Eco-somatics is a relational process whereby healing happens over time, at the speed of trust (Rev. Jennifer Bailey), and within circles of kinship that grow through seasons of change and cycles of integration. By intentionally engaging the senses in relationship to the ecology of place we invite awareness to take up more space into the landscape of our bodies and slowly call back instinctive ways of being.

Put more simply, eco-somatics seeks to:

  • nurture ones sense of purpose, vitality and belonging to place (Land/Waters).

  • expand ones felt sense of self to include the wider ecological web of relationships.

  • restore ones ecological identity (sense of purpose and place) and intelligence (sense of relational responsibility).

  • heal the wound of separation (spirit/matter split).

  • repair disconnection from self (mind/body split).

  • intentionally engage the senses in relationship to the ecology of place

  • invite awareness back into the living landscape of the body and slowly call back instinctive ways of being.

  • support nervous system regulation and re-patterning.

  • nurture self trust and create space to listen to ones in nature wisdom.
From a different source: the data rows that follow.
(** [uploadFile].  [os.Open] is the lookup in the directory; the name
    of [Stat] is the last element of the path.  The error of the first
    [client.Do] is dropped, so that after a failure [resp] is nil and
    reading its body panics; the errors of [io.ReadAll] and [Decode]
    are dropped as well, and the struct is used as they left it.  The
    URL of the answer is parsed by [http.NewRequest], whose error is
    dropped: setting the header of a nil request panics.  The answer to
    the second request is not looked at.  [time.Sleep] before the last
    line leaves no trace in the state. *)
Definition uploadFile (filePath : string) : M World unit :=
  w <- get ;;
  match directory w !! filePath with
  | None => Println ["Error opening file:"; errorText ErrOpenFile]
  | Some content =>
      let name := Base filePath in
      let fileSizeStr := FormatInt (Z.of_nat (String.length content)) in
      c <- gets config ;;
      r <- send getUploadURL (uploadURLRequest c name fileSizeStr) ;;
      match r with
      | None => panic "invalid memory address or nil pointer dereference"
      | Some uploadURLResponse =>
          let uploadURL := UploadURL uploadURLResponse in
          let fileID := FileID uploadURLResponse in
          match urlPath uploadURL with
          | None => panic "invalid memory address or nil pointer dereference"
          | Some _ =>
              send (fun _ _ => tt) (contentRequest uploadURL name content) ;;
              f <- send completeUpload (completeRequest c fileID) ;;
              match f with
              | DoErr _ => Println ["Failed to complete file upload"]
              | ReadErr _ => Println ["Failed to read complete upload response"]
              | DecodeErr _ => Println ["Failed to decode complete upload response"]
              | Decoded finalResponse => Println [completionLine finalResponse]
              end
          end
      end
  end.

(** The three requests of an upload of [content] under [filePath], when
    the first is answered by [r]. *)
Definition uploadRequests (c : Config) (filePath content : string)
    (r : GetUploadURLResponse) : list Request :=
  [uploadURLRequest c (Base filePath) (FormatInt (Z.of_nat (String.length content)));
   contentRequest (UploadURL r) (Base filePath) content;
   completeRequest c (FileID r)].
Lemma Execute_show_witness :
  @Execute demoCobra
    ["show"; "--date=2023-12-31"; "--search=keyword"; "--filter="; "--limit=500";
     "--files=false"; "--"; "-5"]
  = Run showCmd ["-5"]
      {| tsFlag := ""; dateFlag := "2023-12-31"; searchFlag := "keyword"; filterFlag := "";
         limitFlag := Some 500; filesFlag := false; addFlag := ""; delFlag := "" |}.
Proof.
  apply (@Execute_show demoCobra "2023-12-31" "keyword" "" 500 false ["-5"]); [lia|done].
Defined.

Lemma execute_Run_witness :
  emojiCmd = emojiCmd /\
  restrict emojiCmd
    {| tsFlag := ""; dateFlag := ""; searchFlag := ""; filterFlag := "";
       limitFlag := None; filesFlag := false; addFlag := "thumbsup"; delFlag := "" |}
  = {| tsFlag := ""; dateFlag := ""; searchFlag := ""; filterFlag := "";
       limitFlag := None; filesFlag := false; addFlag := "thumbsup"; delFlag := "" |} /\
  sublist ["1234567890.123456"] ["1234567890.123456"; "--add"; "thumbsup"] /\
  (emojiCmd = showCmd -> (1 <= 1)%nat).
Proof.
  apply (@execute_Run demoCobra emojiCmd ["1234567890.123456"; "--add"; "thumbsup"]
           emojiCmd ["1234567890.123456"]
           {| tsFlag := ""; dateFlag := ""; searchFlag := ""; filterFlag := "";
              limitFlag := None; filesFlag := false; addFlag := "thumbsup"; delFlag := "" |}).
  by vm_compute.
Defined.

Lemma program_show_date_witness :
  @program demoCobra demoEnvironment 1 ["show"; "2"; "--date"; "2024-01-01"] demoWorld
  = (Print ("Slack CLI (build time: " +:+ buildTime +:+ ")" +:+ nl) ;;
     r <- inSession (showOnce 2 "2024-01-01" "1704067200" "1704153599" "" "" false) ;;
     finish r) (loadedWorld demoConfig (Some {[ "white_check_mark" := "&#x2705;";
                                               "thumbsup" := "&#x1F44D;" ]}) demoWorld).
Proof.
  apply (@program_show_date demoCobra demoEnvironment 1 2 2024 1 1 demoConfig _ demoWorld);
    done || lia.
Defined.
(* ===== verification/Credentials.v ===== *)
(** * Where the tokens go

    Every request of the program carries a token of the configuration,
    in its [Authorization] header or, for the first request of an
    upload, in a field of its form.  This file shows to which URLs the
    tokens are sent: a request [exposes] its token when it carries one
    to a URL that is not of the Slack Web API.  The relation [keeps P]
    of [Slack] is a frame that admits the requests [P] does not hold
    of, and every command but [download] respects such a frame
    ([main_frame]); with [P := exposes] this says that no command but
    [download] sends a token anywhere else, and that [download] sends
    the user token to whatever URL it is given. *)

From S2P Require Import Prelude Utf8 GoStrings Calendar GoTime Slack TimeRange Resolver.
From S2P Require Import Reactions Threads Formatter Paginator Actions Files Main.

Local Open Scope Z_scope.
Local Open Scope go_scope.

(** ** Requests that carry a token *)

(** The URL is one of the Slack Web API. *)
Definition toAPI (r : Request) : bool := HasPrefix (URL r) "https://slack.com/api/".

(** The request has an [Authorization] header, or a [token] field in
    its form. *)
Definition credentials (r : Request) : bool :=
  existsb (fun h => bool_decide (h.1 = "Authorization")) (Headers r)
  || match Body r with
     | FormFields fields => existsb (fun f => bool_decide (f.1 = "token")) fields
     | _ => false
     end.

(** The request carries a token to a URL that is not of the API. *)
Definition exposes (r : Request) : bool := credentials r && negb (toAPI r).

(** The requests of a world that expose a token. *)
Definition exposed (w : World) : list Request :=
  base.filter (fun r => exposes r) (requests w).

(** * Theorems *)

(** ** The requests of the program do not expose a token *)

Lemma exposes_toAPI r : toAPI r = true -> exposes r = false.
Proof. intros Hr. unfold exposes. rewrite Hr. apply andb_false_r. Qed.

Lemma toAPI_literal r prefix rest :
  URL r = prefix +:+ rest -> HasPrefix prefix "https://slack.com/api/" = true ->
  exposes r = false.
Proof.
  intros Hu Hp. apply exposes_toAPI. unfold toAPI. by rewrite Hu, (HasPrefix_app_l _ _ _ Hp).
Qed.

Lemma exposes_usersInfo token userID : exposes (usersInfoRequest token userID) = false.
Proof. by eapply toAPI_literal. Qed.

Lemma exposes_replies channel token ts : exposes (repliesRequest channel token ts) = false.
Proof.
  by apply (toAPI_literal _ "https://slack.com/api/"
              ("conversations.replies?channel=" +:+ channel +:+ "&ts=" +:+ ts)).
Qed.

Lemma toAPI_history c limit oldest latest cursor :
  toAPI (historyRequest c limit oldest latest cursor) = true.
Proof.
  unfold toAPI, historyRequest, historyURL. cbn [URL].
  repeat case_match; rewrite ?app_assoc_s; by apply HasPrefix_app_l.
Qed.

Lemma exposes_history c limit oldest latest cursor :
  exposes (historyRequest c limit oldest latest cursor) = false.
Proof. apply exposes_toAPI, toAPI_history. Qed.

Lemma exposes_json method contentType token fields :
  exposes (jsonRequest ("https://slack.com/api/" +:+ method) contentType token fields) = false.
Proof. by eapply toAPI_literal. Qed.

Lemma exposes_uploadURL c name size : exposes (uploadURLRequest c name size) = false.
Proof. by eapply (toAPI_literal _ slackUploadURL ""). Qed.

(** The content of a file is sent without a token. *)
Lemma exposes_content url name content : exposes (contentRequest url name content) = false.
Proof. reflexivity. Qed.

Lemma exposes_complete c fileID : exposes (completeRequest c fileID) = false.
Proof. by eapply (toAPI_literal _ slackCompleteUploadURL ""). Qed.

Section Exposure.
Context `{Environment}.

(** C14. The tokens stay with Slack: whatever the command line, unless
    it is a download, and whatever the files and the server hold, no
    request that [main] sends carries a token to a URL that is not of
    the Slack Web API; the content of an uploaded file, the one request
    to a URL that the server chose, carries none. *)
Theorem main_no_exposure fuel p w :
  notDownload p -> exposed (main fuel p w).2 = exposed w.
Proof.
  intros Hp. apply (main_frame (keeps exposes)); auto using keeps_admits,
    exposes_usersInfo, exposes_replies, exposes_history, exposes_json, exposes_uploadURL,
    exposes_content, exposes_complete with go.
Qed.

(** C15. A download sends the user token to the URL it is given: when the
    URL can be parsed and is not one of the Slack Web API, the request
    of [getFile] carries the token of the user to it, and is the one
    request of the command. *)
Theorem getFile_exposes fileURL path w :
  urlPath fileURL = Some path ->
  HasPrefix fileURL "https://slack.com/api/" = false ->
  exposed (getFile fileURL w).2 = exposed w ++ [fileRequest (config w) fileURL] /\
  (bearer (SlackUserToken (config w))) ∈ Headers (fileRequest (config w) fileURL).
Proof.
  intros Hp Hu. split; [|set_solver]. rewrite (getFile_parsed _ _ _ Hp). cbn zeta.
  assert (exposed (addRequest (fileRequest (config w) fileURL) w)
          = exposed w ++ [fileRequest (config w) fileURL]) as Ha.
  { apply (added_addRequest exposes). unfold exposes, toAPI. cbn. by rewrite Hu. }
  by repeat case_match.
Qed.

End Exposure.

Lemma main_no_exposure_witness :
  exposed (main 1 (Run showCmd [] noFlags) demoWorld).2 = [].
Proof. by apply (main_no_exposure 1 (Run showCmd [] noFlags) demoWorld). Defined.

Lemma getFile_exposes_witness :
  exposed (getFile "https://example.com/report.pdf" demoWorld).2
  = [fileRequest demoConfig "https://example.com/report.pdf"].
Proof.
  by apply (getFile_exposes "https://example.com/report.pdf"
              "/files-pri/T1-F1/report.pdf" demoWorld).
Defined.
(** * Further properties of the code *)

(** ** Server.start: every outcome *)

(** What the loop has done when it ends, either way: it bound [k]
    consecutive ports from [q], each while its condition held, kept one
    started thread for each, and then either found the condition false
    and returned, or met the bind or the listen that failed. *)
Lemma start_loop_outcome free fuel : forall self c q acc h r s' h',
  Server.start_loop free fuel self c q acc h = Some (r, s', h') ->
  exists k : nat,
    (forall x, q <= x < q + Z.of_nat k -> Sys.sock_bind free x = Returned tt) /\
    (k <> 0%nat -> Sys.sock_listen (Server.threads self) = Returned tt) /\
    (forall j, (j < k)%nat ->
       (c + Z.of_nat j <? Server.s_n self) || (65535 <=? q + Z.of_nat j) = true) /\
    s' = Server.mk (Server.threads self) (Server.s_n self)
           (Server.s_list self ++
            map (fun x => server_thread.mk x (Server.threads self) true)
                (zrange q k)) /\
    Sys.listening h' = Sys.listening h ++ named_ports (zrange q k) /\
    ((r = Returned (acc ++ zrange q k) /\
      Sys.bind_log h' = Sys.bind_log h ++ zrange q k /\
      (c + Z.of_nat k <? Server.s_n self) || (65535 <=? q + Z.of_nat k) = false) \/
     (exists e, r = Raised e /\
        (Sys.sock_bind free (q + Z.of_nat k) = Raised e \/
         Sys.sock_bind free (q + Z.of_nat k) = Returned tt /\
         Sys.sock_listen (Server.threads self) = Raised e) /\
        Sys.bind_log h' = Sys.bind_log h ++ zrange q (S k) /\
        (c + Z.of_nat k <? Server.s_n self) || (65535 <=? q + Z.of_nat k) = true)).
Proof.
  induction fuel as [|fuel IH]; intros self c q acc h r s' h' H.
  - simpl in H. destruct ((c <? Server.s_n self) || (65535 <=? q)) eqn:Hc; [discriminate|].
    inversion H; subst. exists 0%nat. simpl. rewrite !app_nil_r, !Z.add_0_r.
    split; [intros; lia|]. split; [congruence|]. split; [intros; lia|].
    split; [now destruct s'|]. split; [reflexivity|]. left. auto.
  - destruct ((c <? Server.s_n self) || (65535 <=? q)) eqn:Hc.
    + rewrite start_loop_step in H by exact Hc.
      unfold server_thread.init in H.
      destruct (Sys.sock_bind free q) as [[]|e] eqn:Hb;
        [destruct (Sys.sock_listen (Server.threads self)) as [[]|e] eqn:Hli|].
      * apply IH in H. cbn [Server.threads Server.s_n Server.s_list] in H.
        destruct H as (k & Hok & _ & Hloop & Hs & Hlis & Hr).
        exists (S k). cbn [zrange map]. rewrite Nat2Z.inj_succ.
        split; [|split; [|split; [|split; [|split]]]].
        -- intros x Hx. destruct (Z.eq_dec x q) as [->|Hne]; [exact Hb|].
           apply Hok. lia.
        -- intros _. reflexivity.
        -- intros [|j] Hj.
           ++ now rewrite !Z.add_0_r.
           ++ rewrite Nat2Z.inj_succ.
              replace (c + Z.succ (Z.of_nat j)) with (c + 1 + Z.of_nat j) by lia.
              replace (q + Z.succ (Z.of_nat j)) with (q + 1 + Z.of_nat j) by lia.
              apply Hloop. lia.
        -- rewrite Hs. unfold server_thread.start. cbn. now rewrite <- app_assoc.
        -- rewrite Hlis. cbn [Sys.listening Sys.bind_log].
           rewrite <- app_assoc. f_equal.
           unfold named_ports. cbn [filter].
           destruct (q =? 0); reflexivity.
        -- replace (c + Z.succ (Z.of_nat k)) with (c + 1 + Z.of_nat k) by lia.
           replace (q + Z.succ (Z.of_nat k)) with (q + 1 + Z.of_nat k) by lia.
           destruct Hr as [(Hr & Hlog & Hend)|(e & Hr & Hfail & Hlog & Hend)].
           ++ left. rewrite Hr, Hlog. cbn. now rewrite <- !app_assoc.
           ++ right. exists e. rewrite Hr, Hlog. cbn [zrange Sys.bind_log].
              rewrite <- !app_assoc.
              split; [reflexivity|]. split; [|split; [reflexivity | exact Hend]].
              destruct Hfail as [Hf|[_ Hf]]; [left; exact Hf|].
              rewrite Hli in Hf. discriminate.
      * inversion H; subst. exists 0%nat. simpl.
        rewrite !app_nil_r, !Z.add_0_r.
        split; [intros; lia|]. split; [congruence|]. split; [intros; lia|].
        split; [now destruct s'|]. split; [reflexivity|].
        right. exists e. auto.
      * inversion H; subst. exists 0%nat. simpl.
        rewrite !app_nil_r, !Z.add_0_r.
        split; [intros; lia|]. split; [congruence|]. split; [intros; lia|].
        split; [now destruct s'|]. split; [reflexivity|].
        right. exists e. auto.
    + rewrite start_loop_exit in H by exact Hc.
      inversion H; subst. exists 0%nat. simpl. rewrite !app_nil_r, !Z.add_0_r.
      split; [intros; lia|]. split; [congruence|]. split; [intros; lia|].
      split; [now destruct s'|]. split; [reflexivity|]. left. auto.
Qed.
  • deepen ones sense of belonging, reverence and responsibility to place (Land/Waters).


When was the last time you felt fully alive? What words would you use to describe the uniqueness of that experience? Was there an over-arching feeling or sensation? Where were you and what were the conditions that gave rise to the feeling of utter aliveness? How was this moment different from any other?

It wouldn’t surprise me in the least if the first question brought you back to a moment in nature. When we feel alive, we are sensually open and receptive to being empathically moved, touched and responsive to the greater body of earth (or to other beings), to whom we belong. Ecosomatics is all about coming back to life and supports the cultivation of an ancient (embodied) way of knowing/being that dissolves our sense of separation and isolation. It acknowledges the indivisibility of self from nature, and gives voice to the elemental interrelationships that make up the fabric of our co-existence.

Our human body is a microcosm of earth’s body. That is to say, every being is a mode of the earth and an expression of consciousness in form. We are each but a strand in the relational tapestry of existence spanning the arc of space and time all the way back to the beginning wherein the first moments our universe moved toward creating relationships. Our being here arises from the evolutionary need for connection and relational reciprocity. David Abram, in his book Becoming Animal, beautifully captures this idea:

“Caught up in a mass of abstractions… it is all too easy for us to forget our carnal inherence in a more-than-human matrix of sensations and sensibilities. Our bodies have formed themselves in delicate reciprocity with the manifold textures, sounds, and shapes of an animate earth – our eyes have evolved in subtle interaction with other eyes, as our ears are attuned by their very structure to the howling of wolves and the honking of geese… We are human only in contact, and conviviality, with what is not human.” [1]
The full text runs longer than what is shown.